**To do:** Figure out the number of lines in the data that hold the string "ncGraphCreate". Reply with that figure only.

Stored items

(* ===== verification/SpecMvncAsync.v ===== *)
(** * The specification of the Movidius NCSDK with asynchronous calls (cava/samples/mvnc.async.nw.c)

    The annotated functions as values of [func].  [scalar n s] is a value of [n] bytes, signed if
    [s]; the widths of the API's types are those of its public header. *)

From S2P Require Import Prelude Cava SpecCheck.
Local Open Scope Z_scope.


Definition ncGlobalSetOption : func := declare 0 "ncGlobalSetOption"
  [arg "option" (scalar 4 true); arg_in "data" (buffer (var "dataLength") (scalar 1 false)) ["dataLength"];
   arg "dataLength" (scalar 4 false)]
  (Some (scalar 4 false)) async None.

Definition ncGlobalGetOption : func := declare 1 "ncGlobalGetOption"
  [arg "option" (scalar 4 true);
   arg_out "data" (buffer (EAt uint (RArg "dataLength") (EInt 0)) (scalar 1 false)) ["dataLength"];
   mk_arg "dataLength" (buffer (EInt 1) (scalar 4 false)) (EInt 1) (EInt 1) [] false]
  (Some (scalar 4 false)) sync None.

Definition ncDeviceSetOption : func := declare 2 "ncDeviceSetOption"
  [arg "deviceHandle" handle; arg "option" (scalar 4 true);
   arg_in "data" (buffer (var "dataLength") (scalar 1 false)) ["dataLength"];
   arg "dataLength" (scalar 4 false)]
  (Some (scalar 4 false)) async None.

Definition ncDeviceGetOption : func := declare 3 "ncDeviceGetOption"
  [arg "deviceHandle" handle; arg "option" (scalar 4 true);
   arg_out "data" (buffer (EAt uint (RArg "dataLength") (EInt 0)) (scalar 1 false)) ["dataLength"];
   mk_arg "dataLength" (buffer (EInt 1) (scalar 4 false)) (EInt 1) (EInt 1) [] false]
  (Some (scalar 4 false)) sync None.

Definition ncDeviceCreate : func := declare 4 "ncDeviceCreate"
  [arg "index" (scalar 4 true); arg_out "deviceHandle" (buffer (EInt 1) handle) []]
  (Some (scalar 4 false)) sync None.

Definition ncDeviceOpen : func := declare 5 "ncDeviceOpen"
  [arg "deviceHandle" handle]
  (Some (scalar 4 false)) sync None.

Definition ncDeviceClose : func := declare 6 "ncDeviceClose"
  [arg "deviceHandle" handle]
  (Some (scalar 4 false)) sync None.

Definition ncDeviceDestroy : func := declare 7 "ncDeviceDestroy"
  [mk_arg "deviceHandle" (buffer (EInt 1) freed_handle) (EInt 1) (EInt 1) [] false]
  (Some (scalar 4 false)) sync None.

Definition ncGraphCreate : func := declare 8 "ncGraphCreate"
  [arg_in "ava_name" (buffer (string_size "ava_name") (scalar 1 true)) [];
   arg_out "graphHandle" (buffer (EInt 1) handle) []]
  (Some (scalar 4 false)) sync None.

Definition ncGraphAllocate : func := declare 9 "ncGraphAllocate"
  [arg "deviceHandle" handle;
   mk_arg "graphHandle" handle (EInt 0) (EInt 0) ["deviceHandle"; "graphBufferLength"] false;
   arg_in "graphBuffer" (buffer (var "graphBufferLength") (scalar 1 false)) ["graphBufferLength"];
   arg "graphBufferLength" (scalar 4 false)]
  (Some (scalar 4 false)) sync None.

Definition ncGraphDestroy : func := declare 10 "ncGraphDestroy"
  [mk_arg "graphHandle" (buffer (EInt 1) freed_handle) (EInt 1) (EInt 1) [] false]
  (Some (scalar 4 false)) sync None.

Definition ncGraphSetOption : func := declare 11 "ncGraphSetOption"
  [arg "graphHandle" handle; arg "option" (scalar 4 true);
   arg_in "data" (buffer (var "dataLength") (scalar 1 false)) ["dataLength"];
   arg "dataLength" (scalar 4 false)]
  (Some (scalar 4 false)) async None.

Definition ncGraphGetOption : func := declare 12 "ncGraphGetOption"
  [arg "graphHandle" handle; arg "option" (scalar 4 true);
   arg_out "data" (buffer (EAt uint (RArg "dataLength") (EInt 0)) (scalar 1 false)) ["dataLength"];
   mk_arg "dataLength" (buffer (EInt 1) (scalar 4 false)) (EInt 1) (EInt 1) [] false]
  (Some (scalar 4 false)) sync None.

Definition ncGraphQueueInference : func := declare 13 "ncGraphQueueInference"
  [arg "graphHandle" handle;
   mk_arg "fifoIn" (buffer (var "inFifoCount") handle) (EInt 1) (EInt 1) ["inFifoCount"] false;
   arg "inFifoCount" (scalar 4 false);
   mk_arg "fifoOut" (buffer (var "outFifoCount") handle) (EInt 1) (EInt 1) ["outFifoCount"] false;
   arg "outFifoCount" (scalar 4 false)]
  (Some (scalar 4 false)) sync None.

Definition ncGraphQueueInferenceWithFifoElem : func := declare 14 "ncGraphQueueInferenceWithFifoElem"
  [arg "graphHandle" handle; arg "fifoIn" handle; arg "fifoOut" handle;
   arg_in "inputTensor" (buffer (EAt uint (RArg "inputTensorLength") (EInt 0)) (scalar 1 false)) ["inputTensorLength"];
   mk_arg "inputTensorLength" (buffer (EInt 1) (scalar 4 false)) (EInt 1) (EInt 1) [] false;
   arg "userParam" opaque_ptr]
  (Some (scalar 4 false)) sync None.

Definition ncGraphAllocateWithFifos : func := declare 15 "ncGraphAllocateWithFifos"
  [arg "deviceHandle" handle; mk_arg "graphHandle" handle (EInt 0) (EInt 0) ["deviceHandle"] false;
   arg_in "graphBuffer" (buffer (var "graphBufferLength") (scalar 1 false)) ["graphBufferLength"];
   arg "graphBufferLength" (scalar 4 false);
   arg_out "inFifoHandle" (buffer (EInt 1) handle) ["deviceHandle"];
   arg_out "outFifoHandle" (buffer (EInt 1) handle) ["deviceHandle"]]
  (Some (scalar 4 false)) sync None.

Definition ncGraphAllocateWithFifosEx : func := declare 16 "ncGraphAllocateWithFifosEx"
  [arg "deviceHandle" handle; mk_arg "graphHandle" handle (EInt 0) (EInt 0) ["deviceHandle"] false;
   arg_in "graphBuffer" (buffer (var "graphBufferLength") (scalar 1 false)) ["graphBufferLength"];
   arg "graphBufferLength" (scalar 4 false);
   arg_out "inFifoHandle" (buffer (EInt 1) handle) ["deviceHandle"]; arg "inFifoType" (scalar 4 false);
   arg "inNumElem" (scalar 4 true); arg "inDataType" (scalar 4 false);
   arg_out "outFifoHandle" (buffer (EInt 1) handle) ["deviceHandle"]; arg "outFifoType" (scalar 4 false);
   arg "outNumElem" (scalar 4 true); arg "outDataType" (scalar 4 false)]
  (Some (scalar 4 false)) sync None.

Definition ncFifoCreate : func := declare 17 "ncFifoCreate"
  [arg_in "ava_name" (buffer (string_size "ava_name") (scalar 1 true)) []; arg "ava_type" (scalar 4 false);
   arg_out "fifoHandle" (buffer (EInt 1) handle) []]
  (Some (scalar 4 false)) sync None.

Definition ncFifoSetOption : func := declare 19 "ncFifoSetOption"
  [arg "fifoHandle" handle; arg "option" (scalar 4 true);
   arg_in "data" (buffer (var "dataLength") (scalar 1 false)) ["dataLength"];
   arg "dataLength" (scalar 4 false)]
  (Some (scalar 4 false)) async None.

Definition ncFifoGetOption : func := declare 20 "ncFifoGetOption"
  [arg "fifoHandle" handle; arg "option" (scalar 4 true);
   mk_arg "data" (buffer (EAt uint (RArg "dataLength") (EInt 0)) (scalar 1 false)) (EInt 1) (EInt 1) ["dataLength"] false;
   mk_arg "dataLength" (buffer (EInt 1) (scalar 4 false)) (EInt 1) (EInt 1) [] false]
  (Some (scalar 4 false)) sync None.

Definition ncFifoDestroy : func := declare 21 "ncFifoDestroy"
  [mk_arg "fifoHandle" (buffer (EInt 1) freed_handle) (EInt 1) (EInt 1) [] false]
  (Some (scalar 4 false)) sync None.

Definition ncFifoWriteElem : func := declare 22 "ncFifoWriteElem"
  [arg "fifoHandle" handle;
   arg_in "inputTensor" (buffer (EAt uint (RArg "inputTensorLength") (EInt 0)) (scalar 1 false)) ["inputTensorLength"];
   mk_arg "inputTensorLength" (buffer (EInt 1) (scalar 4 false)) (EInt 1) (EInt 1) [] false;
   arg "userParam" opaque_ptr]
  (Some (scalar 4 false)) sync None.

Definition ncFifoReadElem : func := declare 23 "ncFifoReadElem"
  [arg "fifoHandle" handle;
   arg_out "outputData" (buffer (EAt uint (RArg "outputDataLen") (EInt 0)) (scalar 1 false)) ["outputDataLen"];
   mk_arg "outputDataLen" (buffer (EInt 1) (scalar 4 false)) (EInt 1) (EInt 1) [] false;
   arg_out "userParam" (buffer (EInt 1) (scalar 8 false)) []]
  (Some (scalar 4 false)) sync None.

Definition ncFifoRemoveElem : func := declare 24 "ncFifoRemoveElem"
  [arg "fifoHandle" handle]
  (Some (scalar 4 false)) sync None.

Definition mvnc_async_functions : list func :=
  [ncGlobalSetOption; ncGlobalGetOption; ncDeviceSetOption; ncDeviceGetOption; ncDeviceCreate;
   ncDeviceOpen; ncDeviceClose; ncDeviceDestroy; ncGraphCreate; ncGraphAllocate; ncGraphDestroy;
   ncGraphSetOption; ncGraphGetOption; ncGraphQueueInference; ncGraphQueueInferenceWithFifoElem;
   ncGraphAllocateWithFifos; ncGraphAllocateWithFifosEx; ncFifoCreate; ncFifoSetOption; ncFifoGetOption;
   ncFifoDestroy; ncFifoWriteElem; ncFifoReadElem; ncFifoRemoveElem].
(* ===== verification/SpecTensorflow.v ===== *)
(** * The specification of the TensorFlow C API (cava/samples/tensorflow.nw.c)

    The annotated functions as values of [func].  [scalar n s] is a value of [n] bytes, signed if
    [s]; the widths of the API's types are those of its public header. *)

From S2P Require Import Prelude Cava SpecCheck.
Local Open Scope Z_scope.


Definition TF_NewStatus : func := declare 0 "TF_NewStatus"
  []
  (Some handle) sync None.

Definition TF_DeleteStatus : func := declare 1 "TF_DeleteStatus"
  [arg "s" freed_handle]
  None sync None.

Definition TF_SetStatus : func := declare 2 "TF_SetStatus"
  [arg "s" handle; arg "code" (scalar 4 false);
   arg_in "msg" (buffer (EStrlen (RArg "msg")) (scalar 1 true)) []]
  None sync None.

Definition TF_GetCode : func := declare 3 "TF_GetCode"
  [arg "s" handle]
  (Some (scalar 4 false)) sync None.

Definition TF_DeleteTensor : func := declare 9 "TF_DeleteTensor"
  [arg "tensor" freed_handle]
  None sync None.

Definition TF_TensorType : func := declare 10 "TF_TensorType"
  [arg "tensor" handle]
  (Some (scalar 4 false)) sync None.

Definition TF_NumDims : func := declare 11 "TF_NumDims"
  [arg "tensor" handle]
  (Some (scalar 4 true)) sync None.

Definition TF_Dim : func := declare 12 "TF_Dim"
  [arg "tensor" handle; arg "dim_index" (scalar 4 true)]
  (Some (scalar 8 true)) sync None.

Definition TF_StringEncodedSize : func := declare 16 "TF_StringEncodedSize"
  [arg "len" (scalar 8 false)]
  (Some (scalar 8 false)) sync None.

Definition TF_NewSessionOptions : func := declare 17 "TF_NewSessionOptions"
  []
  (Some handle) sync None.

Definition TF_SetTarget : func := declare 18 "TF_SetTarget"
  [arg "options" handle; arg_in "target" (buffer (EStrlen (RArg "target")) (scalar 1 true)) []]
  None sync None.

Definition TF_SetConfig : func := declare 19 "TF_SetConfig"
  [arg "options" handle; arg_in "proto" (buffer (var "proto_len") (scalar 1 false)) ["proto_len"];
   arg "proto_len" (scalar 8 false); arg "status" handle]
  None sync None.

Definition TF_DeleteSessionOptions : func := declare 20 "TF_DeleteSessionOptions"
  [arg "options" freed_handle]
  None sync None.

Definition TF_NewGraph : func := declare 21 "TF_NewGraph"
  []
  (Some handle) sync None.

Definition TF_DeleteGraph : func := declare 22 "TF_DeleteGraph"
  [arg "graph" freed_handle]
  None sync None.

Definition TF_NewOperation : func := declare 24 "TF_NewOperation"
  [arg "graph" handle; arg_in "op_type" (buffer (EStrlen (RArg "op_type")) (scalar 1 true)) [];
   arg_in "oper_name" (buffer (EStrlen (RArg "oper_name")) (scalar 1 true)) []]
  (Some handle) sync None.

Definition TF_SetDevice : func := declare 25 "TF_SetDevice"
  [arg "desc" handle; arg_in "device" (buffer (EStrlen (RArg "device")) (scalar 1 true)) []]
  None sync None.

Definition TF_FinishOperation : func := declare 26 "TF_FinishOperation"
  [arg "desc" handle; arg "status" handle]
  (Some handle) sync None.

Definition TF_OperationNumOutputs : func := declare 27 "TF_OperationNumOutputs"
  [arg "oper" handle]
  (Some (scalar 4 true)) sync None.

Definition TF_OperationNumInputs : func := declare 28 "TF_OperationNumInputs"
  [arg "oper" handle]
  (Some (scalar 4 true)) sync None.

Definition TF_GraphOperationByName : func := declare 29 "TF_GraphOperationByName"
  [arg "graph" handle; arg_in "oper_name" (buffer (string_size "oper_name") (scalar 1 true)) []]
  (Some handle) sync None.

Definition TF_GraphNextOperation : func := declare 30 "TF_GraphNextOperation"
  [arg "graph" handle; arg_out "pos" (buffer (EInt 1) (scalar 8 false)) []]
  (Some handle) sync None.

Definition TF_NewImportGraphDefOptions : func := declare 31 "TF_NewImportGraphDefOptions"
  []
  (Some handle) sync None.

Definition TF_DeleteImportGraphDefOptions : func := declare 32 "TF_DeleteImportGraphDefOptions"
  [arg "opts" freed_handle]
  None sync None.

Definition TF_NewSession : func := declare 34 "TF_NewSession"
  [arg "graph" handle; arg "opts" handle; arg "status" handle]
  (Some handle) sync None.

Definition TF_CloseSession : func := declare 35 "TF_CloseSession"
  [arg "sess" handle; arg "status" handle]
  None sync None.

Definition TF_DeleteSession : func := declare 36 "TF_DeleteSession"
  [arg "sess" freed_handle; arg "status" handle]
  None sync None.

Definition TF_StringEncode : func := declare 39 "TF_StringEncode"
  [arg_in "src" (buffer (var "src_len") (scalar 1 true)) ["src_len"]; arg "src_len" (scalar 8 false);
   arg_out "dst" (buffer (var "dst_len") (scalar 1 true)) ["dst_len"]; arg "dst_len" (scalar 8 false);
   arg "status" handle]
  (Some (scalar 8 false)) sync None.

Definition tensorflow_functions : list func :=
  [TF_NewStatus; TF_DeleteStatus; TF_SetStatus; TF_GetCode; TF_DeleteTensor; TF_TensorType; TF_NumDims;
   TF_Dim; TF_StringEncodedSize; TF_NewSessionOptions; TF_SetTarget; TF_SetConfig; TF_DeleteSessionOptions;
   TF_NewGraph; TF_DeleteGraph; TF_NewOperation; TF_SetDevice; TF_FinishOperation; TF_OperationNumOutputs;
   TF_OperationNumInputs; TF_GraphOperationByName; TF_GraphNextOperation; TF_NewImportGraphDefOptions;
   TF_DeleteImportGraphDefOptions; TF_NewSession; TF_CloseSession; TF_DeleteSession; TF_StringEncode].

**Problem solution:** 2